━━━ Recorded information

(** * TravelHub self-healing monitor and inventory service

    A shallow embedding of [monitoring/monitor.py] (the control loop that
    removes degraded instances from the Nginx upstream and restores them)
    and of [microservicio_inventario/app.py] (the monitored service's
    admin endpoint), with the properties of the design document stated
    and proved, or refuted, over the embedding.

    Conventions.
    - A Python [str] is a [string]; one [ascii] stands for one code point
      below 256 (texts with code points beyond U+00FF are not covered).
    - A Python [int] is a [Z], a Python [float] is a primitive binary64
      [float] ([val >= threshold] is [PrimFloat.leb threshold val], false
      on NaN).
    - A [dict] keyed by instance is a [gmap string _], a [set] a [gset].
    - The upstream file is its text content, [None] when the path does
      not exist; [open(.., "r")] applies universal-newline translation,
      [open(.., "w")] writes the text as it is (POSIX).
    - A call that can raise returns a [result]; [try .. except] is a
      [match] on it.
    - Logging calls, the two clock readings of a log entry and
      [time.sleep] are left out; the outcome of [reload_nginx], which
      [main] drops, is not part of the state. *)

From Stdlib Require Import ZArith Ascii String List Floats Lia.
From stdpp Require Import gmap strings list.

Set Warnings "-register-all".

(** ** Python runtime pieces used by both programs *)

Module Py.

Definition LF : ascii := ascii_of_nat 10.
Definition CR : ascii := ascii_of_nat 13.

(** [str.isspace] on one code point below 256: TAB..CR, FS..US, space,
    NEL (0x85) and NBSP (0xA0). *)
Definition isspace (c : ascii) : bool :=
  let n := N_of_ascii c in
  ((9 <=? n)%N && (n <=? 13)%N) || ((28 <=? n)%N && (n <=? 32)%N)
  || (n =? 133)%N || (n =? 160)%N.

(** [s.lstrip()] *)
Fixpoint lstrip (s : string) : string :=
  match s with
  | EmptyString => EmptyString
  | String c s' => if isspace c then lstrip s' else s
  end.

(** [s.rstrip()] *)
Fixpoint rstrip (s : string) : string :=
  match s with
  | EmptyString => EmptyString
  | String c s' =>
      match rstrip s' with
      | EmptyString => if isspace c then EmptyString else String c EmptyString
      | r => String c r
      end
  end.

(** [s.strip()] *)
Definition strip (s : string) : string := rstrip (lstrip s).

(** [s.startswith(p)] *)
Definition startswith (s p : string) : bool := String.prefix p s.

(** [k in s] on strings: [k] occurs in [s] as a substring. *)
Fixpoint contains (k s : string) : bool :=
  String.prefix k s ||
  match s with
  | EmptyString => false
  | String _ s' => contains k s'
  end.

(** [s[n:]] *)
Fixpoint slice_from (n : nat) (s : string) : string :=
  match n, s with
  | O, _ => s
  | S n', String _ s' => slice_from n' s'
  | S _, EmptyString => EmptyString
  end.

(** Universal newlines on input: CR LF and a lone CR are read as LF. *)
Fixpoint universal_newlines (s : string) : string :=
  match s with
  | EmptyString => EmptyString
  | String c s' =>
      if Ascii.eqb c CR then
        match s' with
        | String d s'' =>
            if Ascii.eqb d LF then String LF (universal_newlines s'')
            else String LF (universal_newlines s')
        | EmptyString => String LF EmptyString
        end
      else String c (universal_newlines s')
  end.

━━━━━━

**Try it**
Proceeding from the line containing "(** [s.rstrip()] *)" through the line containing "Definition startswith (s", transcribe the lines above exactly, both end lines included.

**Written solution**
(** [s.rstrip()] *)
Fixpoint rstrip (s : string) : string :=
  match s with
  | EmptyString => EmptyString
  | String c s' =>
      match rstrip s' with
      | EmptyString => if isspace c then EmptyString else String c EmptyString
      | r => String c r
      end
  end.

(** [s.strip()] *)
Definition strip (s : string) : string := rstrip (lstrip s).

(** [s.startswith(p)] *)
Definition startswith (s p : string) : bool := String.prefix p s.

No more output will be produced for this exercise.